» **Records for processing**:
------------
Lemma composed_in_unit_witness :
  Composed square_plus [VFloat (1 # 2)]
  /\ call square_plus [VFloat (1 # 2)] = Return (VFloat (3 # 4))
  /\ in_unit (VFloat (3 # 4))
  /\ Composed even_die_and_coin [VTuple [VInt 4; VStr "H"]]
  /\ call even_die_and_coin [VTuple [VInt 4; VStr "H"]]
     = Return (VFloat (1 # 12))
  /\ in_unit (VFloat (1 # 12)).
Proof.
  split; [exact square_plus_composed |]. split; [reflexivity |].
  split.
  - exact (composed_in_unit square_plus [VFloat (1 # 2)] (VFloat (3 # 4))
             square_plus_composed eq_refl).
  - split; [exact even_die_and_coin_composed |]. split; [reflexivity |].
    exact (composed_in_unit even_die_and_coin [VTuple [VInt 4; VStr "H"]]
             (VFloat (1 # 12)) even_die_and_coin_composed eq_refl).
Defined.

(** ** The class [P]: construction and arithmetic *)

Section ClassP.

Import PClass.

Lemma py_lt_num (a b : pyval) (qa qb : Q) :
  num_of a = Some qa -> num_of b = Some qb ->
  py_lt a b = Return (negb (Qle_bool qb qa)).
Proof.
  intros Ha Hb.
  destruct (num_of_as_num _ _ Ha) as [x [Hx Ex]].
  destruct (num_of_as_num _ _ Hb) as [y [Hy Ey]].
  destruct a; simpl in Hx |- *; try discriminate Hx;
    rewrite Hy; injection Hx as <-; subst; reflexivity.
Qed.

Lemma py_sub_num (a b : pyval) (qa qb : Q) :
  num_of a = Some qa -> num_of b = Some qb ->
  exists r q, py_sub a b = Return r /\ num_of r = Some q /\ q == qa - qb.
Proof.
  intros Ha Hb.
  destruct (num_of_as_num _ _ Ha) as [x [Hx Ex]].
  destruct (num_of_as_num _ _ Hb) as [y [Hy Ey]].
  unfold py_sub. rewrite Hx, Hy. subst qa qb.
  destruct x as [x | x], y as [y | y];
    [ exists (VInt (x - y)), (inject_Z (x - y))
    | exists (VFloat (Qred (inject_Z x - y))), (Qred (inject_Z x - y))
    | exists (VFloat (Qred (x - inject_Z y))), (Qred (x - inject_Z y))
    | exists (VFloat (Qred (x - y))), (Qred (x - y)) ];
    (split; [reflexivity |]); (split; [reflexivity |]);
    try apply Qred_correct.
  unfold Z.sub, Qminus. rewrite inject_Z_plus, inject_Z_opp. apply Qeq_refl.
Qed.

Lemma py_neg_num (a : pyval) (qa : Q) :
  num_of a = Some qa ->
  exists r q, py_neg a = Return r /\ num_of r = Some q /\ q == - qa.
Proof.
  intros Ha.
  destruct (num_of_as_num _ _ Ha) as [x [Hx Ex]].
  unfold py_neg. rewrite Hx. subst qa.
  destruct x as [x | x];
    [ exists (VInt (- x)), (inject_Z (- x))
    | exists (VFloat (Qred (- x))), (Qred (- x)) ];
    (split; [reflexivity |]); (split; [reflexivity |]);
    try apply Qred_correct.
  rewrite inject_Z_opp. apply Qeq_refl.
Qed.
(** * TeamAssist IA: scoring, recommendations, loading and filtering

    A shallow embedding of the two dashboards of the repository:

    - [Appl.py]: [compute_scores], [generate_recommendations],
      [comment_suggestions] and the submission block that appends a check-in
      to the session history;
    - [Collecte.py]: [load_data], the choices of the sidebar and the filter
      block applied to the loaded table.

    Python integers are [Z], Python floats are binary64 primitive floats,
    Python [str] values are [string]s holding their UTF-8 encoding, and an
    exception is a value of [exn] carried by [result]. *)

From Stdlib Require Import ZArith QArith Qround Bool List String Ascii Lia.
From Stdlib Require Import Numbers.DecimalString.
From Stdlib Require Sorted OrderedTypeEx.
From Stdlib Require Import Floats.PrimFloat Floats.FloatOps Floats.SpecFloat.
Import ListNotations.

Set Warnings "-inexact-float".

Open Scope string_scope.
Open Scope list_scope.
Open Scope Z_scope.

(* ================================================================= *)
(** * Python values used by both programs *)

Module Py.

(** Exceptions the modelled code can raise. *)
Inductive exn : Type :=
| KeyError (key : string)
| ValueError (msg : string)
| OverflowError (msg : string)
| TypeError (msg : string)
| AttributeError (msg : string).

(** The outcome of a call: a value or a raised exception. *)
Inductive result (A : Type) : Type :=
| Ok (a : A)
| Raise (e : exn).

Arguments Ok {A} a.
Arguments Raise {A} e.

Definition bind {A B : Type} (r : result A) (k : A -> result B) : result B :=
  match r with
  | Ok a => k a
  | Raise e => Raise e
  end.

(** [x or ""] on a value that is a [str] or [None]. *)
Definition or_empty (x : option string) : string :=
  match x with
  | Some s => s
  | None => ""
  end.

(** [d[k]] on a dict written as a literal: the first entry with key [k], a
    [KeyError] carrying [k] when there is none. *)
Fixpoint getitem {V : Type} (d : list (string * V)) (k : string) : result V :=
  match d with
  | [] => Raise (KeyError k)
  | (k', v) :: d' => if String.eqb k' k then Ok v else getitem d' k
  end.

(** [k in d] on such a dict. *)
Definition has_key {V : Type} (d : list (string * V)) (k : string) : bool :=
  existsb (fun e => String.eqb (fst e) k) d.

(** [max(0, min(100, x))]. *)
Definition clamp100 (x : Z) : Z := Z.max 0 (Z.min 100 x).

(** ** Strings *)

(** [str.lower] on one byte of the UTF-8 encoding.  [after_c3] tells that
    the previous byte was the lead byte 0xC3, under which the Latin-1
    capitals U+00C0..U+00DE (the multiplication sign U+00D7 apart) are
    encoded as 0x80..0x9E and their small letters 32 above. *)
Definition lower_byte (after_c3 : bool) (c : ascii) : ascii :=
  let n := N_of_ascii c in
  if ((65 <=? n) && (n <=? 90))%N then ascii_of_N (n + 32)
  else if after_c3 && ((128 <=? n) && (n <=? 158) && negb (n =? 151))%N
       then ascii_of_N (n + 32)
  else c.

Fixpoint lower_from (after_c3 : bool) (s : string) : string :=
  match s with
  | EmptyString => EmptyString
  | String c s' =>
      String (lower_byte after_c3 c) (lower_from (N_of_ascii c =? 195)%N s')
  end.

(** [s.lower()] for text of the Basic Latin and Latin-1 Supplement blocks,
    which hold every character of the flagged terms of [compute_scores];
    other code points are left as they are. *)
Definition lower (s : string) : string := lower_from false s.

(** [k] is read at the start of [s]. *)
Fixpoint starts_with (k s : string) : bool :=
  match k with
  | EmptyString => true
  | String a k' =>
      match s with
      | EmptyString => false
      | String b s' => Ascii.eqb a b && starts_with k' s'
      end
  end.

(** [k in s] on strings: [k] occurs in [s] as a contiguous substring.  On
    UTF-8 encodings an occurrence of bytes is an occurrence of code
    points. *)
Fixpoint str_in (k s : string) : bool :=
  starts_with k s ||
  match s with
  | EmptyString => false
  | String _ s' => str_in k s'
  end.

(** [str(z)] for an integer, as an f-string interpolates it: decimal digits
    with a leading minus sign for a negative number. *)
Definition str_of_int (z : Z) : string := NilZero.string_of_int (Z.to_int z).
Lemma forward_hit (st : state) (query : string) (fmt : option string) (rec : record) :
  _lookup_cache st query = Some rec →
  run st query fmt = (render rec query (text_or fmt "json"), st).
Proof.
  intros Hhit. unfold forward.
  destruct (decide (strip query = "")) as [Hq|Hq].
  - unfold _lookup_cache in Hhit. by rewrite decide_True in Hhit.
  - by rewrite Hhit.
Qed.

Lemma forward_miss_negative (st : state) (query : string) (fmt : option string) :
  strip query ≠ "" → _lookup_cache st query = None →
  try_namespaces get_compounds query namespaces = None →
  run st query fmt
  = (Return ("No PubChem result found for: " ++ query),
     _add_to_cache (fetch st query).2 query negative_record).
Proof.
  intros Hq Hmiss Hnone. unfold forward.
  rewrite decide_False by done. rewrite Hmiss.
  unfold _fetch_from_pubchem. by rewrite Hnone.
Qed.

Lemma forward_miss_found (st : state) (query : string) (fmt : option string)
    (rec : record) :
  strip query ≠ "" → _lookup_cache st query = None →
  try_namespaces get_compounds query namespaces = Some rec →
  run st query fmt
  = (render rec query (text_or fmt "json"),
     _add_to_cache (fetch st query).2 query rec).
Proof.
  intros Hq Hmiss Hsome. unfold forward.
  rewrite decide_False by done. rewrite Hmiss.
  unfold _fetch_from_pubchem. by rewrite Hsome.
Qed.

#[local] Abbreviation upserted := (upserted get_compounds).

Lemma forward_miss_state (st : state) (query : string) (fmt : option string) :
  strip query ≠ "" → _lookup_cache st query = None →
  (run st query fmt).2 = _add_to_cache (fetch st query).2 query (upserted query).
Proof.
  intros Hq Hmiss. unfold upserted.
  destruct (try_namespaces get_compounds query namespaces) as [rec|] eqn:E.
  - by rewrite (forward_miss_found st query fmt rec).
  - by rewrite (forward_miss_negative st query fmt).
Qed.

(** Well-formedness is an invariant of [forward]. *)
Lemma forward_wf (st : state) (query : string) (fmt : option string) :
  wf st → wf (run st query fmt).2.
Proof.
  intros Hwf. destruct (decide (strip query = "")) as [Hq|Hq].
  { by rewrite forward_blank. }
  destruct (_lookup_cache st query) as [rec|] eqn:E.
  { by rewrite (forward_hit st query fmt rec). }
  rewrite forward_miss_state by done.
  apply wf_add_to_cache; [by apply fetch_wf | done].
Qed.

(** After a call that missed, the same query hits the upserted record. *)
Lemma forward_miss_then_hit (st : state) (query : string) (fmt : option string) :
  wf st → strip query ≠ "" → _lookup_cache st query = None →
  _lookup_cache (run st query fmt).2 query = Some (upserted query).
Proof.
  intros Hwf Hq Hmiss. rewrite forward_miss_state by done.
  apply lookup_after_add; [by apply fetch_wf | done | done].
Qed.

End Forward.

(** ** Cache hits and cache misses *)

(** C10. A call of [forward] whose cache lookup returns a record changes
    nothing: the cache, both alias tables, the cache file and the trace of
    effects (so: no call of the fetch adapter, no write of the file) are the
    same after the call as before. *)
Theorem forward_hit_changes_nothing
    (get_compounds : string → namespace → pcp_reply)
    (st : state) (query : string) (fmt : option string) (rec : record) :
  _lookup_cache st query = Some rec →
  let st' := (forward get_compounds st query fmt).2 in
  st' = st
  ∧ _cache st' = _cache st
  ∧ _alias_cs st' = _alias_cs st
  ∧ _alias_ci st' = _alias_ci st
  ∧ cache_file st' = cache_file st
  ∧ trace st' = trace st.
Proof.
  intros Hhit. cbv zeta. by rewrite (forward_hit get_compounds st query fmt rec Hhit).
Qed.

Lemma forward_hit_changes_nothing_witness :
  _lookup_cache with_water " WATER " = Some (record_of_compound water)
  ∧ (forward no_results with_water " WATER " (Some "cid")).2 = with_water.
Proof.
  assert (_lookup_cache with_water " WATER " = Some (record_of_compound water)) as H
    by (vm_compute; reflexivity).
  split; [exact H|].
  exact (proj1 (forward_hit_changes_nothing no_results with_water " WATER "
                  (Some "cid") (record_of_compound water) H)).
Defined.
------------
» **Exercise instructions**:
Report the count of lines in the listing above that include "VInt", and nothing more.

» **Expected answer**:
5